Impact of Preoperative Renal Dysfunction on In-hospital Mortality After Solitary Valve and Combined Valve and Coronary Procedures

Claudius Diez, MDa,*, Peter Mohr, MDb, Oliver Kuss, PhDc, Bernd Osten, MDb, Rolf-Edgar Silber, MDd, Hans-Stefan Hofmann, MDe

a Department of Cardiothoracic Surgery, University Regensburg, Regensburg, Germany
e Department of Thoracic Surgery, University Regensburg, Regensburg, Germany
b Department of Internal Medicine II, Martin Luther University Halle-Wittenberg, Germany
d Department of Cardiothoracic Surgery, Martin Luther University Halle-Wittenberg, Germany
c Institute of Medical Epidemiology, Biostatistics, and Informatics, Halle (Saale), Germany

Accepted for publication November 17, 2008.

* Address correspondence to Dr Diez, University Hospital Regensburg, Department of Cardiothoracic Surgery, Franz-Josef-Strauß-Allee 11, Regensburg, D-93053, Germany (Email: claudius.diez{at}t-online.de).

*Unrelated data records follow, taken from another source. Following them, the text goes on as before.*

(** After [clear_walls] no cell is a wall: every WALL cell has become
    EMPTY, the other cells and the marker fields are as before, and
    [get_wall_count] answers 0. *)
Theorem clear_walls_none g :
  wf g →
  ∃ g', clear_walls g = Ok g' ∧
        (∀ p, cell g' p = unwall <$> cell g p) ∧
        start_pos g' = start_pos g ∧ end_pos g' = end_pos g ∧
        get_wall_count g' = Ok 0.
Proof.
  intros Hwf.
  destruct (clear_walls_ok g Hwf) as (g' & Hc & Hwf' & Hr & Hcs & Hs & He & Hcell).
  exists g'. split_and!; try done.
  rewrite get_wall_count_ok by done. do 2 f_equal. unfold wall_cells.
  rewrite PuzzleFacts.filter_none; [done|]. apply Forall_forall. intros p _.
  rewrite Hcell. by destruct (cell g p) as [[]|].
Qed.

Lemma clear_walls_none_witness :
  ∃ g', clear_walls (mkGrid 1 2 [[WALL; END]] None (Some (0, 1))) = Ok g' ∧
        get_wall_count g' = Ok 0.
Proof.
  destruct (clear_walls_none (mkGrid 1 2 [[WALL; END]] None (Some (0, 1))))
    as (g' & Hc & _ & _ & _ & Hn).
  { split; [reflexivity|]. repeat constructor. }
  by exists g'.
Defined.

(** [get_wall_count] returns the number of WALL cells of the grid, a number
    between 0 and [rows * cols]; toggling an EMPTY cell adds one to it and
    toggling a WALL cell takes one away. *)
Theorem get_wall_count_counts g :
  wf g →
  ∃ n, get_wall_count g = Ok n ∧
       n = Z.of_nat (length (wall_cells g)) ∧
       0 <= n <= Z.max 0 (rows g) * Z.max 0 (cols g) ∧
       ∀ row col g', in_bounds g row col = true →
         toggle_wall g row col = Ok g' →
         get_wall_count g' =
           Ok (match cell g (row, col) with
               | Some EMPTY => n + 1
               | Some WALL => n - 1
               | _ => n
               end).
Proof.
  intros Hwf. exists (Z.of_nat (length (wall_cells g))).
  split; [by apply get_wall_count_ok|]. split; [done|]. split.
  - split; [lia|]. unfold wall_cells.
    pose proof (length_filter (λ p, cell g p = Some WALL) (cells g)) as Hle.
    rewrite length_cells in Hle. nia.
  - intros row col g' Hb Ht.
    destruct (toggle_wall_in g row col Hwf Hb)
      as (g1 & Ht1 & Hwf1 & Hr1 & Hc1 & _ & _ & Hcell1).
    rewrite Ht1 in Ht. simplify_eq.
    rewrite get_wall_count_ok by done. f_equal.
    destruct (read_ok g row col Hwf Hb) as (ct & Hct & _).
    pose proof (wall_cells_update g g' (row, col) (flip_wall ct) Hr1 Hc1 Hb)
      as Hupd.
    rewrite Hct in Hupd |- *.
    assert (∀ p, cell g' p = if decide (p = (row, col))
                             then Some (flip_wall ct) else cell g p) as Hc'.
    { intros p. rewrite Hcell1.
      destruct (decide (p = (row, col))) as [->|?]; [by rewrite Hct|done]. }
    specialize (Hupd Hc').
    destruct ct; simpl in *; repeat case_decide; try done; lia.
Qed.

Lemma get_wall_count_counts_witness :
  ∃ n, get_wall_count (mkGrid 1 2 [[WALL; EMPTY]] None None) = Ok n ∧ n = 1.
Proof.
  destruct (get_wall_count_counts (mkGrid 1 2 [[WALL; EMPTY]] None None))
    as (n & Hn & Heq & _).
  { split; [reflexivity|]. repeat constructor. }
  exists n. split; [done|]. rewrite Heq. reflexivity.
Defined.

(** Whatever the grid was, after [clear_all] it is the grid the constructor
    builds: every cell reads EMPTY, [is_valid] holds exactly inside the
    bounds, there is no start or end, and no wall is counted. *)
Theorem clear_all_fresh g :
  clear_all g = init (rows g) (cols g) ∧
  start_pos (clear_all g) = None ∧ end_pos (clear_all g) = None ∧
  get_wall_count (clear_all g) = Ok 0 ∧
  ∀ row col,
    get_cell (clear_all g) row col =
      Ok (if in_bounds g row col then EMPTY else WALL) ∧
    is_valid (clear_all g) row col = Ok (in_bounds g row col).
Proof.
  split; [done|]. split; [done|]. split; [done|].
  pose proof (clear_all_wf g) as Hwf. split.
  - rewrite get_wall_count_ok by done. do 2 f_equal. unfold wall_cells.
    rewrite PuzzleFacts.filter_none; [done|]. apply Forall_forall. intros p _.
    rewrite cell_clear_all. by destruct (in_bounds g p.1 p.2).
  - intros row col. unfold get_cell, is_valid.
    change (in_bounds (clear_all g) row col) with (in_bounds g row col).
    destruct (in_bounds g row col) eqn:Hb; [|done].
    destruct (read_ok (clear_all g) row col Hwf Hb) as (ct & Hct & ->).
    rewrite cell_clear_all in Hct. simpl in Hct. rewrite Hb in Hct.
    by simplify_eq.
Qed.

(** [set_cell] with a cell type other than WALL, START and END: outside the
    grid nothing happens; inside, a START or END cell is left as it is and
    the grid is returned unchanged, and any other cell takes the new type,
    the rest of the grid staying as it was. *)
Theorem set_cell_plain g row col ct :
  reachable g → ct ≠ WALL → ct ≠ START → ct ≠ END →
  ∃ g', set_cell g row col ct = Ok g' ∧
        start_pos g' = start_pos g ∧ end_pos g' = end_pos g ∧
        (in_bounds g row col = false → g' = g) ∧
        (cell g (row, col) = Some START ∨ cell g (row, col) = Some END →
         g' = g) ∧
        ∀ p, cell g' p =
             if decide (p = (row, col) ∧ in_bounds g row col = true ∧
                        cell g p ≠ Some START ∧ cell g p ≠ Some END)
             then Some ct else cell g p.
Proof.
  intros Hr Hw Hs He. pose proof (reachable_marked g Hr) as Hm.
  destruct (in_bounds g row col) eqn:Hb.
  - destruct (set_cell_in g row col ct Hm Hb)
      as (g' & Hset & Hwf' & Hrows & Hcols & Hsp & Hep & Hcell).
    assert (start_pos g' = start_pos g) as Hsp'.
    { rewrite Hsp. by destruct ct. }
    assert (end_pos g' = end_pos g) as Hep'.
    { rewrite Hep. by destruct ct. }
    assert (∀ p, cell g' p =
              if decide (p = (row, col) ∧ true = true ∧
                         cell g p ≠ Some START ∧ cell g p ≠ Some END)
              then Some ct else cell g p) as Hcell'.
    { intros p. rewrite Hcell. unfold set_cell_array.
      destruct ct; try done; repeat case_decide; try done; naive_solver. }
    exists g'. split_and!; try done.
    intros Hor. apply grid_ext; try done; [apply Hm|].
    intros p. rewrite Hcell'. rewrite decide_False; [done|].
    intros (-> & _ & ? & ?). tauto.
  - exists g. rewrite set_cell_out by done. split_and!; try done.
    intros p. rewrite decide_False; [done|]. naive_solver.
Qed.

Lemma set_cell_plain_witness :
  let g := mkGrid 2 2 [[START; EMPTY]; [EMPTY; EMPTY]] (Some (0, 0)) None in
  set_cell g 0 0 VISITED = Ok g.
Proof.
  intros g.
  destruct (set_cell_plain g 0 0 VISITED reachable_example)
    as (g' & Hset & _ & _ & _ & Hkeep & _); [done..|].
  rewrite Hset, Hkeep; [done|]. by left.
Defined.

(** [is_valid] is [get_cell] compared with WALL: neither raises, and a
    position is valid exactly when [get_cell] returns something other than
    WALL, which excludes every position outside the grid. *)
Lemma is_valid_get_cell g row col :
  wf g →
  ∃ ct, get_cell g row col = Ok ct ∧
        is_valid g row col = Ok (bool_decide (ct ≠ WALL)) ∧
        (is_valid g row col = Ok true →
         0 <= row < rows g ∧ 0 <= col < cols g).
Proof.
  intros Hwf. unfold get_cell, is_valid.
  destruct (in_bounds g row col) eqn:Hb.
  - destruct (read_ok g row col Hwf Hb) as (ct & _ & ->).
    exists ct. split_and!; try done. intros _. by apply in_bounds_spec.
  - exists WALL. split_and!; try done.
Qed.

Lemma marked_cells g g' (f : CellType → CellType) :
  marked g → wf g' → rows g' = rows g → cols g' = cols g →
  start_pos g' = start_pos g → end_pos g' = end_pos g →
  (∀ ct, f ct = START → ct = START) → (∀ ct, f ct = END → ct = END) →
  (∀ p, cell g' p = f <$> cell g p ∨ cell g' p = cell g p) →
  marked g'.
Proof.
  intros [Hwf Hs He Hsi Hei] Hwf' Hr Hc Hsp Hep Hfs Hfe Hcell. split.
  - done.
  - intros p Hp. rewrite Hsp. apply Hs.
    destruct (Hcell p) as [Heq|Heq]; rewrite Heq in Hp; [|done].
    destruct (cell g p) as [ct|]; [|done]. simpl in Hp. simplify_eq.
    f_equal. by apply Hfs.
  - intros p Hp. rewrite Hep. apply He.
    destruct (Hcell p) as [Heq|Heq]; rewrite Heq in Hp; [|done].
    destruct (cell g p) as [ct|]; [|done]. simpl in Hp. simplify_eq.
    f_equal. by apply Hfe.
  - intros p Hp. rewrite (in_bounds_eq g g') by done. apply Hsi. congruence.
  - intros p Hp. rewrite (in_bounds_eq g g') by done. apply Hei. congruence.
Qed.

Background: Limited information exists on the influence of preoperative renal dysfunction on in-hospital mortality after valve and combined valve and coronary procedures. The impact of preoperative renal dysfunction on patient outcome was investigated.

Methods: This was a retrospective observational study of 916 patients who underwent solitary valve or combined procedures. Primary outcome was in-hospital mortality. Preoperative estimated glomerular filtration rate (eGFR) was calculated with the abbreviated Modification of Diet in Renal Disease formula.

Results: Independent predictors of death were prolonged stay in the intensive care unit (odds ratio [OR], 1.03; 95% confidence interval [CI], 1.01 to 1.05), preoperative atrial fibrillation (OR, 1.61; 95% CI, 1.02 to 2.54), chronic obstructive pulmonary disease (OR, 2.2; 95% CI, 1.06 to 4.55), and prolonged operation time (OR, 1.01; 95% CI, 1.00 to 1.01). Each unit of the eGFR (mL/min/1.73m2) above average exerted a renoprotective effect (OR, 0.97; 95% CI, 0.96 to 0.98). The final regression model showed no lack of fit (Hosmer-Lemeshow test, p = 0.38) and a good discrimination performance in a receiver operating characteristic analysis (area under the curve, 0.84; 95% CI, 0.80 to 0.88). The lower the preoperative eGFR rate, the longer the postoperative stay at the intensive care unit.

Conclusions: Renal dysfunction is an important independent predictor of in-hospital mortality in adult patients after valve and combined valve and coronary procedures.